Materials and Methods
Hind limbs of anesthetized male Sprague Dawley rats were exsanguinated, and ischemia maintained by a pneumatic cuff placed at the level of the mid femur on one limb; the non-ischemic contralateral limb served as comparison tissue. Systemic prophylactic antibiotics (cefazolin, moxifloxacin, or ertapenem) were administered intravenously before or after TNK release following 2 or 4 hours of ischemia with subsequent re-dosing every 12 hours for 3 days. Free antibiotic in the interstitial fluid (ISF) of the tibialis anterior muscle of both hind limbs was recovered via microdialysis during ischemia and over three periods during reperfusion: immediately following TNK release, at 24 hours post TNK release, and at 72 hours post TNK release. Plasma and ISF free drug concentrations were determined by high-performance liquid chromatography.
Results
Tourniquet application prevented delivery of prophylactic antibiotics into distal soft tissue for the duration of ischemia, and caused a profound reduction in skeletal muscle drug exposure for up to 72 hours following TNK release. A progressive decline in tissue antibiotic exposure during reperfusion was observed as TNK times increased from 2 hours to 4 hours.

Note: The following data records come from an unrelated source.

Lemma counts_step (m0 m : np_metrics_t) (es : list metric_event) (e : metric_event) :
  counts m0 es m -> exists m', metric_step (Some m) e = Some m' /\ counts m0 (es ++ [e]) m'.
Proof.
  intros (H1 & H2 & H3 & H4 & H5 & H6 & H7 & H8 & H9 & H10). unfold counts. rewrite !total_snoc.
  destruct e as [s | | | | us]; cbn [metric_step metrics_inc_requests metrics_inc_active metrics_dec_active
    metrics_inc_upstream_errors metrics_observe_latency mbind option_bind fmap option_fmap option_map];
    eexists; (split; [reflexivity |]); cbn [on_request active_change is_upstream_error on_latency b2z];
    cbn [requests_total requests_2xx requests_4xx requests_5xx active_connections upstream_errors latency_sum_us
         latency_count latency_hist inc_requests add_active inc_upstream_errors observe_latency].
  1-4: split_and!; auto using u64_step, u64_keep; try (intros i h Hh; rewrite total_snoc; cbn [on_latency];
    rewrite (H10 i h Hh); do 2 f_equal; lia).
  - destruct ((200 <=? s) && (s <? 300)); cbn [b2z]; auto using u64_step, u64_keep.
  - destruct ((200 <=? s) && (s <? 300)) eqn:E; cbn [negb andb]; [| destruct ((400 <=? s) && (s <? 500)); cbn [b2z]; auto using u64_step, u64_keep].
    replace ((400 <=? s) && (s <? 500)) with false by (bprop; lia). cbn [b2z]. by apply u64_keep.
  - destruct ((200 <=? s) && (s <? 300)) eqn:E; cbn [negb andb].
    + replace (500 <=? s) with false by (bprop; lia). cbn [b2z]. by apply u64_keep.
    + destruct ((400 <=? s) && (s <? 500)) eqn:F; cbn [negb andb].
      * replace (500 <=? s) with false by (bprop; lia). cbn [b2z]. by apply u64_keep.
      * destruct (500 <=? s); cbn [b2z]; auto using u64_step, u64_keep.
  - split_and!; auto using u64_step, u64_keep.
    + by rewrite observe_loop_length.
    + intros i h Hh. rewrite total_snoc. cbn [on_latency].
      rewrite (observe_loop_lookup hist_bounds _ us i _ ltac:(by rewrite H9) (H10 i h Hh)). f_equal.
      fold (bucket_index us). destruct (decide (bucket_index us = Some i)) as [E | E].
      * rewrite bool_decide_eq_true_2 by done. cbn [b2z]. rewrite u64_add_l. f_equal. lia.
      * rewrite bool_decide_eq_false_2 by done. cbn [b2z]. f_equal. lia.
Qed.

Lemma metric_run_counts (m0 : np_metrics_t) (es : list metric_event) :
  metrics_ok m0 -> exists m, metric_run (Some m0) es = Some m /\ counts m0 es m.
Proof.
  intros [Hc Hh Hl]. induction es as [| e es IH] using rev_ind.
  - exists m0. split; [done |]. cbn. repeat (apply Forall_cons in Hc as [? Hc]).
    unfold counts. cbn. rewrite !Z.add_0_r. split_and!; auto.
    intros i h Hi. rewrite Z.add_0_r, Hi. f_equal. symmetry. by apply (Forall_lookup_1 _ _ _ _ Hh Hi).
  - destruct IH as (m & Hr & Hm). destruct (counts_step m0 m es e Hm) as (m' & Hs & Hm').
    exists m'. split; [| done]. unfold metric_run in *. by rewrite fold_left_app, Hr.
Qed.

(** ** Lemmas on the printed sum *)

Lemma div_even_near (p q : Z) : 0 < q -> - q <= 2 * (div_even p q * q - p) <= q.
Proof.
  intros Hq. unfold div_even. cbn zeta. pose proof (Z.div_mod p q ltac:(lia)). pose proof (Z.mod_pos_bound p q Hq).
  destruct ((2 * (p mod q) <? q) || ((2 * (p mod q) =? q) && Z.even (p / q))) eqn:E.
  - assert (2 * (p mod q) <= q) by (apply orb_true_iff in E as [E | E]; bprop; lia). nia.
  - bprop. nia.
Qed.

Lemma div_even_nonneg (p q : Z) : 0 <= p -> 0 < q -> 0 <= div_even p q.
Proof. intros Hp Hq. unfold div_even. cbn zeta. pose proof (Z.div_pos p q Hp Hq). case_goal; lia. Qed.

Lemma dround_range (z : Z) : 0 <= z < 2 ^ 64 -> 0 <= dround z <= 2 ^ 64.
Proof.
  intros Hz. unfold dround. destruct (Z.leb_spec (Z.abs z) (2 ^ 53)); [lia |].
  replace (0 <? z) with true by lia. rewrite Z.abs_eq by lia.
  assert (53 <= Z.log2 z < 64) as Hl by (split; [apply Z.log2_le_pow2; lia | apply Z.log2_lt_pow2; lia]).
  unfold round_even. cbn zeta. set (e := Z.log2 z - 52).
  assert (2 ^ 64 = 2 ^ (64 - e) * 2 ^ e) as Hp by (rewrite <- Z.pow_add_r by (unfold e; lia); f_equal; lia).
  assert (0 < 2 ^ e) by (apply Z.pow_pos_nonneg; unfold e; lia).
  assert (z / 2 ^ e < 2 ^ (64 - e)) by (apply Z.div_lt_upper_bound; lia).
  pose proof (Z.div_pos z (2 ^ e) ltac:(lia) ltac:(lia)).
  case_goal; nia.
Qed.

(** The scaling exponent of the quotient. *)
Lemma quotient_scale (a k : Z) :
  0 < a -> k = (let k0 := 52 - (Z.log2 a - Z.log2 1000000) in
                if a * 2 ^ k0 / 1000000 <? 2 ^ 52 then k0 + 1 else k0) ->
  71 - Z.log2 a <= k.
Proof. intros Ha ->. cbn zeta. change (Z.log2 1000000) with 19. case_goal; lia. Qed.

(** The sum in millionths is within half a unit and a rounding step of the
    counter, and is the counter itself below 2 ^ 52 microseconds. *)
Lemma micros_near (sum : Z) :
  0 <= sum < 2 ^ 64 -> 0 <= micros_of_double sum <= 2 ^ 64 + 1000001.
Proof.
  intros Hs. pose proof (dround_range sum Hs) as Ha. unfold micros_of_double. cbn zeta.
  set (a := dround sum) in *. clearbody a. destruct (Z.eqb_spec a 0); [lia |].
  match goal with |- context [div_even (a * 2 ^ ?x) _] => set (k := x) end.
  assert (71 - Z.log2 a <= k) as Hk by (apply quotient_scale; [lia | reflexivity]).
  assert (Z.log2 a <= 64) by (replace 64 with (Z.log2 (2 ^ 64)) by reflexivity; apply Z.log2_le_mono; lia).
  clearbody k. assert (1 <= 2 ^ k) by (apply (Z.pow_le_mono_r 2 0 k); lia).
  pose proof (div_even_near (a * 2 ^ k) 1000000 ltac:(lia)) as H1.
  pose proof (div_even_nonneg (a * 2 ^ k) 1000000 ltac:(nia) ltac:(lia)) as P1.
  set (m := div_even (a * 2 ^ k) 1000000) in *. clearbody m.
  pose proof (div_even_near (m * 1000000) (2 ^ k) ltac:(lia)) as H2.
  pose proof (div_even_nonneg (m * 1000000) (2 ^ k) ltac:(lia) ltac:(lia)) as P2.
  set (r := div_even (m * 1000000) (2 ^ k)) in *. clearbody r.
  set (p := 2 ^ k) in *. clearbody p. split; [done |].
  destruct (Z.le_gt_cases r (a + 1000001)) as [| Hr]; [lia |].
  assert ((a + 1000001) * p <= r * p) by (apply Z.mul_le_mono_nonneg_r; lia). lia.
Qed.

Lemma micros_exact (sum : Z) : 0 <= sum < 2 ^ 52 -> micros_of_double sum = sum.
Proof.
  intros Hs. unfold micros_of_double. cbn zeta. rewrite dround_small by lia.
  destruct (Z.eqb_spec sum 0); [lia |].
  match goal with |- context [div_even (sum * 2 ^ ?x) _] => set (k := x) end.
  assert (71 - Z.log2 sum <= k) as Hk by (apply quotient_scale; [lia | reflexivity]).
  assert (Z.log2 sum <= 51) by (enough (Z.log2 sum < 52) by lia; apply Z.log2_lt_pow2; lia).
  clearbody k. assert (1048576 <= 2 ^ k) by (apply (Z.pow_le_mono_r 2 20 k); lia).
  pose proof (div_even_near (sum * 2 ^ k) 1000000 ltac:(lia)) as H1.
  set (m := div_even (sum * 2 ^ k) 1000000) in *. clearbody m.
  pose proof (div_even_near (m * 1000000) (2 ^ k) ltac:(lia)) as H2.
  set (r := div_even (m * 1000000) (2 ^ k)) in *. clearbody r.
  set (p := 2 ^ k) in *. clearbody p. destruct (Z.lt_trichotomy r sum) as [Hr | [Hr | Hr]]; [| done |].
  - assert (r * p <= (sum - 1) * p) by (apply Z.mul_le_mono_nonneg_r; lia). lia.
  - assert ((sum + 1) * p <= r * p) by (apply Z.mul_le_mono_nonneg_r; lia). lia.
Qed.

(** ** Lemmas on the text *)

Lemma concat_length_le (k : Z) (l : list bytes) :
  Forall (fun s => zlen s <= k) l -> zlen (concat l) <= k * zlen l.
Proof.
  induction 1 as [| s l Hs _ IH]; [cbn; lia |]. cbn [concat length]. rewrite length_app. lia.
Qed.

Lemma snprintf_all_fits (size : Z) (ss : list bytes) (text : bytes) :
  zlen text + zlen (concat ss) < size ->
  snprintf_all size (text, zlen text) ss = Ret (text ++ concat ss, zlen text + zlen (concat ss)).
Proof.
  revert text; induction ss as [| s ss IH]; intros text Hl; cbn [snprintf_all concat] in *.
  - rewrite app_nil_r. do 2 f_equal. cbn. lia.
  - rewrite length_app in Hl. unfold snprintf_at. replace (zlen text <=? size) with true by lia.
    rewrite bind_Ret, take_ge by lia.
    replace (zlen text + zlen s) with (zlen (text ++ s)) by (rewrite length_app; lia).
    rewrite IH by (rewrite length_app; lia). rewrite !length_app, app_assoc. do 2 f_equal. lia.
Qed.

Lemma fmt_f6_length (sum : Z) : 0 <= sum < 2 ^ 64 -> zlen (fmt_f6 sum) <= 27.
Proof.
  intros Hs. pose proof (micros_near sum Hs) as Hm. unfold fmt_f6. cbn zeta. set (u := micros_of_double sum) in *. clearbody u.
  pose proof (Z.mod_pos_bound u 1000000 ltac:(lia)).
  assert (zlen (fmt_u (u / 1000000)) <= 20).
  { apply fmt_u_length_u64. split; [apply Z.div_pos; lia |]. apply Z.div_lt_upper_bound; lia. }
  assert (length (fmt_u (u mod 1000000)) <= 6)%nat by (apply fmt_digits_length; [lia |]; change (10 ^ Z.of_nat 6) with 1000000; lia).
  rewrite !length_app, length_replicate. change (length (lit ".")) with 1%nat. lia.
Qed.

Lemma u64_fix_range (x : Z) : u64 x = x -> 0 <= x < 2 ^ 64.
Proof. intros <-. apply u64_range. Qed.

Lemma bucket_line_length (label : string) (v : Z) :
  label ∈ bucket_labels -> u64 v = v -> zlen (bucket_line label v) <= 80.
Proof.
  intros Hl Hv. pose proof (fmt_u_length_u64 v (u64_fix_range v Hv)).
  assert (zlen (lit label) <= 6) as Hlab.
  { revert Hl. apply (proj1 (Forall_forall (fun s => zlen (lit s) <= 6) bucket_labels)). unfold bucket_labels.
    repeat (apply Forall_cons; split; [vm_compute; discriminate |]). constructor. }
  unfold bucket_line. generalize dependent (lit label). intros lb Hlab. rewrite !length_app. lit_len. lia.
Qed.

Lemma line_length (name : string) (value : bytes) : zlen (line name value) = zlen (lit name) + zlen value + 2.
Proof. unfold line. rewrite !length_app. lit_len. lia. Qed.

Lemma zip_with_Forall {A B} (P : A -> Prop) (Q : B -> Prop) (R : bytes -> Prop) (f : A -> B -> bytes) (l : list A) (k : list B) :
  Forall P l -> Forall Q k -> (forall x y, P x -> Q y -> R (f x y)) -> Forall R (zip_with f l k).
Proof. intros Hl. revert k. induction Hl; intros [| y k] Hk HR; cbn; auto. inversion Hk; subst. auto. Qed.

Lemma metrics_text_length (m : np_metrics_t) :
  metrics_ok m -> 100 <= zlen (concat (metrics_pieces m)) < 3000.
Proof.
  intros [Hc Hh Hl]. unfold metrics_pieces. rewrite !concat_app.
  assert (zlen (concat (zip_with bucket_line bucket_labels (latency_hist m))) <= 80 * 16) as Hb.
  { etransitivity; [apply (concat_length_le 80) |].
    - apply (zip_with_Forall (fun s => s ∈ bucket_labels) (fun x => u64 x = x)); auto using bucket_line_length.
      by apply Forall_forall.
    - rewrite length_zip_with, Hl. cbn. lia. }
  repeat match goal with H : Forall _ (_ :: _) |- _ => apply Forall_cons in H as [?%u64_fix_range H] end.
  assert (forall x, 0 <= x < 2 ^ 64 -> 0 <= zlen (fmt_u x) <= 20) as Hf
    by (intros x Hx; split; [lia | by apply fmt_u_length_u64]).
  pose proof (Hf (requests_total m) ltac:(done)). pose proof (Hf (requests_2xx m) ltac:(done)).
  pose proof (Hf (requests_4xx m) ltac:(done)). pose proof (Hf (requests_5xx m) ltac:(done)).
  pose proof (Hf (active_connections m) ltac:(done)). pose proof (Hf (upstream_errors m) ltac:(done)).
  pose proof (Hf (latency_count m) ltac:(done)). pose proof (fmt_f6_length (latency_sum_us m) ltac:(done)).
  cbn [concat]. rewrite !length_app, !Nat2Z.inj_add, !line_length. lit_len. cbn [length]. lia.
Qed.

The timing and severity of reduced drug distribution in post-ischemic skeletal muscle varied substantially among the three antibiotic classes evaluated.
Conclusions
Prolonged tourniquet application can significantly reduce distribution of prophylactic antibiotics into soft tissue during and after ischemia, potentially impairing prophylaxis of extremity wound infection. Our findings support the examination of alternative approaches to wound infection prophylaxis under conditions of delayed casualty evacuation when occlusive hemorrhage control measures are utilized.